Workers fit a house with solar tiles. Strauss Energy beat stiff rivalry to bag Sh200,000 in the US. PHOTO | FILE
Workers fit a house with solar tiles. Strauss Energy beat stiff rivalry to bag Sh200,000 in the US. PHOTO | FILE 

A Kenyan enterprise beat 29 others to bag Sh203,000 at the recently concluded Global Entrepreneurship Summit (GES) in the US.

The start-up Strauss Energy won the people’s choice category during the Global Innovation through Science and Technology (Gist) Tech-I competition held on the sidelines of the GES at Stanford University, California.

The firm makes, sells and installs two-in-one roofing tiles infused with solar cells to real estate developers.

“We were a large group of start-ups given three minutes each to convince a panel of investors and a room of audience that your business is the next big thing. We did not have the aid of a slide presentation,” Ms Charity Wanjiku co-founder of the business, told the Business Daily.

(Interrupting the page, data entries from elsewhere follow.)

(* ===== verification/Prelude.v ===== *)
(** * A verification library for core routines of the Xperia X10 kernel (Linux 2.6.29, ARM)

    ** What is modelled

    The repository is a whole Linux kernel.  This development takes the code that
    carries logic of its own and runs on the phone: Android's additions to the
    kernel and the library and core routines they and the rest of the kernel are
    built from.  Every path below is relative to src/kernel/.

    - [Prelude] (this file): machine integers, memories, the setoid of numbers
      modulo 2 ^ 32, counting over finite maps, tactics and hint databases.
    - [Ring]: copying a run of bytes across the end of a circular buffer, the step
      shared by kernel/kfifo.c and the logger driver.
    - [Bitops]: arch/arm/include/asm/bitops.h, lib/find_next_bit.c,
      lib/find_last_bit.c, lib/hweight.c, include/linux/log2.h.
    - [Kfifo]: kernel/kfifo.c and include/linux/kfifo.h; section [Spsc] is its
      lock-free use by one producer and one consumer.
    - [KString]: lib/string.c, lib/ctype.c.
    - [Logger]: drivers/staging/android/logger.c.
    - [Skbuff]: packet access of net/core/skbuff.c and include/linux/skbuff.h.
    - [Filter]: net/core/filter.c with the attribute walk of net/netlink/attr.c and
      the option memory of net/core/sock.c.
    - [Ashmem]: mm/ashmem.c.
    - [Bitmap]: lib/bitmap.c.
    - [Time]: drivers/rtc/rtc-lib.c, [mktime] and the timespec routines of
      kernel/time.c and include/linux/time.h, [ktime_t] (include/linux/ktime.h).
    - [Rwsem]: lib/rwsem-spinlock.c.
    - [Semaphore]: kernel/semaphore.c, with [signal_pending_state]
      (include/linux/sched.h) and [schedule_timeout] (kernel/timer.c).
    - [Sort]: lib/sort.c.
    - [Vsprintf]: lib/vsprintf.c.
    - [Lowmem]: drivers/staging/android/lowmemorykiller.c.
    - [Wakelock]: kernel/power/wakelock.c and include/linux/wakelock.h.
    - [EarlySuspend]: kernel/power/earlysuspend.c over an interface of the main wake
      lock; [WakelockUse] is what the user of one wake lock can rely on, and [PowerSuspend]
      uses it to show that [Wakelock] implements the interface, and joins the two.
    - [Alarm]: drivers/rtc/alarm.c and include/linux/android_alarm.h over an interface of
      its two wake locks; [AlarmRun] holds the invariant of its reachable states and the
      theorems, [PowerAlarm] joins it with [Wakelock] in the same way.
    - [Rbtree]: lib/rbtree.c and include/linux/rbtree.h over a memory of nodes;
      [RbInsert], [RbErase] and [RbWalk] hold the theorems on insertion, erasure and
      the walks, and [RbIndex] describes a tree as an index of nodes sorted by a key.
    - [UserWakelock]: kernel/power/userwakelock.c, on top of [Rbtree], [KString],
      [Vsprintf] and [Wakelock].
    - [Binder]: the buffer allocator of drivers/staging/android/binder.c.
      [BinderIndex] is about its two red-black indices, [BinderLayout] about the chain
      of buffers and the pages, [BinderState] about the state they form and the
      effect of single steps, [BinderAlloc] and [BinderFree] about whole allocations and
      releases, [BinderRun] about the callers and all reachable states.

    ** How the parts interact

    The logger copies through [Ring] and names its processes with [KString]; a FIFO
    copies through [Ring] and checks its size with [Bitops]; bitmaps are words
    searched by [Bitops]; a socket filter reads packets through [Skbuff]; ashmem
    names areas with [KString]; formatted output measures strings and classifies
    characters with [KString]; wake locks keep their statistics with [Time];
    the binder indexes its buffers by [Rbtree], whose nodes lie in the headers of the
    buffers, so both trees share one memory; user wake locks are found by name in a
    [Rbtree], read with [KString] and [Vsprintf], and are locks of [Wakelock].  Where a component calls another through a function
    pointer, the promise is a type class ([Sort.SwapFunc], [Sort.CmpFunc]) that the
    built-in implementations discharge; early suspend and the alarm driver are proved
    against the classes [EarlySuspend.MainLock] and [Alarm.AlarmLocks] of what they need of
    wake locks, and alarms compute with the times of [Time].

    ** Conventions

    A w-bit unsigned integer is a [Z] and arithmetic that can leave its range is
    written with the wrap ([u32], [+u], [-u], [*u]); signed results go through [s32]
    and [s64].  [int], [long], pointers and [size_t] have 32 bits.  An object in
    memory is the list of its bytes or words; a read or write outside is [None], so
    a theorem that an operation is [Some _] also says that it stays inside.  Error
    codes are negative numbers, as in the source.  A routine that takes a lock is
    one definition per locked section, and sleeping is the boundary between two
    transitions of a step relation, so interleavings of the sections are the paths
    of the relation.  Results of code outside a component (user copies, allocation,
    security hooks, time-outs, [sprint_symbol]) are arguments.

    Loops are structural where the source counts over data, and otherwise take fuel
    computed from their input: the entries of a log ([fix_up_readers]), the
    instructions left in a filter (jumps go forward, so the length of the program is
    enough), the words of a bitmap, the depth of a heap, the digits of a 64-bit
    number (four rounds of five decimal digits, 22 octal digits), the characters of a
    format string.  The loops of a red-black tree of n nodes take 2 log2 (n + 1) + 3
    turns ([rb_fuel]); a tree whose nodes lie at different 32-bit addresses never needs
    more than 67 ([RB_FUEL]).  Running out of fuel is [None]; every theorem about such a loop
    states that it returns [Some _].

    ** What the theorems show

    - [Logger]: the entries readable after a write are those before, less a prefix,
      and the new entry; every reachable state of concurrent readers and writers
      keeps each reader at the start of an entry, as long as a file has one read at a
      time and no flush comes between the halves of a read.  Counterexamples show what
      happens otherwise, the user buffer overrun and the leak of heap bytes.
    - [Filter], [Skbuff]: a checked program never divides by zero, never leaves its
      memory words and returns within its length, on every packet shorter than 2 ^ 31
      bytes; attached filters stay checked, decide what is done with a packet, and their
      memory stays charged; a packet read yields the bytes of its linearisation.
      Counterexamples for loads that reach up to three bytes behind the packet, the
      attribute loads and the uninitialised scratch memory.
    - [Ashmem]: pin, unpin and shrink act on the set of unpinned pages as their
      manual says, all reachable states keep the ranges sorted and disjoint and the
      LRU count equal to the pages on the list, if no request is for zero bytes at the
      end of the area; mapping respects the protection mask.  Counterexamples for the
      mask, lost purge state and empty ranges.
    - [Kfifo]: the FIFO refines a bounded queue across index wrap-around, also with
      the two sides interleaved at single byte accesses; the steps of one side, run
      without the other, are its function.
    - [Rwsem], [Semaphore]: in every reachable state of any number of tasks, readers
      and writers exclude each other, waiters are served in the order they came, and no
      permit is lost or duplicated; a waiting rwsem drains.
    - [Sort]: the result is a sorted permutation of the elements, for every
      comparison that is a total preorder, sizes and swap functions as in the source.
    - [Vsprintf]: what is stored and returned is determined by the text of the
      format ([format_text], written without a buffer), as long as the output pointer
      does not wrap past the top of the address space; numbers printed are read
      back; the decimal conversion is division; local buffers are large enough.
    - [Wakelock]: the operations refine those on a state without statistics; in
      every reachable state of lock holders, timer and suspend work the lists and
      flags agree, no operation crashes, the check before suspend is exact, and, if no
      lock is destroyed while it is held, a suspend is never forgotten (with a
      counterexample for a held lock).
    - [EarlySuspend], [PowerSuspend]: however requests and the two halves of a
      registration (the handler goes on the list; its suspend function is called, without
      the lock of the state) overlap the work items, the handlers are called alternately and in the order
      of their levels, the worker comes to rest in the state last asked for, and the
      phone suspends only after the handlers ran, but for one that is being registered.
    - [Alarm]: in every reachable state of commands, timers, interrupts, suspend and
      resume each enabled alarm has its timer set or is being delivered; a wait returns the
      alarms that rang; for normalised times within 2 ^ 31 seconds, setting the clock
      does not move the elapsed clock (and a failed attempt does) and the real-time clock
      wakes a suspended phone in time, with counterexamples for times that are not
      normalised; and with the kernel's wake locks a ringing alarm keeps the phone awake
      for five seconds.
    - [UserWakelock]: in every reachable state in which the names are of 7-bit characters a
      name has one lock; writing a line takes or releases exactly the lock it names, for
      the time-out asked for if that is below 2 ^ 31 jiffies, and a malformed line changes
      nothing.  Counterexamples for other names and for longer time-outs.
    - [Rbtree]: insertion and erasure keep a red-black tree and its order, touch only
      its nodes, and end within a number of turns logarithmic in the size; the walks
      visit the nodes in order.
    - [Binder]: every reachable state of a process is well formed, allocated buffers
      are disjoint, large enough and backed by pages, allocation is best fit, release
      merges and is the inverse of allocation, any user pointer given to BC_FREE_BUFFER
      is safe, and the end of a process returns every buffer and page.  No BUG_ON of the
      allocator fires.
    - [Lowmem]: below the first threshold that the page cache is under, the victim is the
      first of the best, and there is one kill at a time.
    - [Time]: seconds and calendar dates are inverse to each other over their whole
      ranges (the day of the year is off by one); timespec and ktime arithmetic is
      arithmetic on nanoseconds.
    - [Bitops], [Bitmap], [KString]: the word-wise searches, set operations, shifts,
      maps and region allocator agree with their bit-level meaning; string copies
      are bounded and terminated; overlapping moves and comparisons are right.

    ** What is not modelled

    The nodes, references, threads and transactions of the binder, and so the release of
    the objects in a buffer by BC_FREE_BUFFER (binder_transaction_buffer_release); of a
    node BC_FREE_BUFFER has only has_async_transaction and async_todo.  The
    suspend work that wake locks queue on the work queue of early suspend: the work items of
    the two models are run by one thread in the source.  A release of a log file while a
    writer walks the list of readers, which the driver does without its lock.  Timed
    output (a sysfs file per vibrator); mutexes and spinlocks (assembly fast
    paths); the scheduler, page allocator, file systems and the network stack beyond
    packet filters; device drivers and platform code, which talk to hardware
    registers; parsing and printing of bitmaps; vsscanf and the variadic wrappers;
    the show functions of sysfs files; module registration. *)
From stdpp Require Export base numbers list gmap.
From Stdlib Require Export ZArith Lia.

Gist is organised by the US Department of State in partnership with the American Association for the Advancement of Science (AAAS).


It lists 15 finalists whose innovations are at the idea stage and a similar number which have already established start-ups and stand a chance to win capital seed.

Ms Wanjiku represented her company alongside 10 Kenyans who were among over 700 entrepreneurs and over 300 investors who attended the summit.

“The win was a reassurance that people out there believe in what we were doing. “The need for reliable electricity cannot be overemphasised,” she said.

“In Kenya, we have managed to only generate 2,300 megawatts (MW) of power in the last 53 years. We have a target of 15,000 MW before 2030. Unless we introduce a catalyst, we cannot achieve that target within a third of the period.”

The company run by Ms Wanjiku, her brother Tony Nyagah and a third partner was born out a school project.

Last year Strauss Energy took part in the first pitch competition— the 1776 challenge held at the iHub— where it also emerged the only African start-up winner under the people’s choice category.

During the competition, a global tournament that looks for the most promising, world-changing startups, Charity’s start-up won both locally and internationally.

Pitch competitions are seminars created for entrepreneurs with new business ideas but who are in need of seed capital.

Ms Wanjiku’s advice to an entrepreneur who wants to try a hand at any pitch competition is: “Always have the problem you are trying to solve, the solution you are offering, the market size and your growth strategy at your fingertips because that is what investors are looking for.”

Strauss Energy, had been listed among finalists for their innovative building integrated photo-voltaic roofing tile technology. The company had also been shortlisted for GES Spark the Fire competition but did not clinch top position.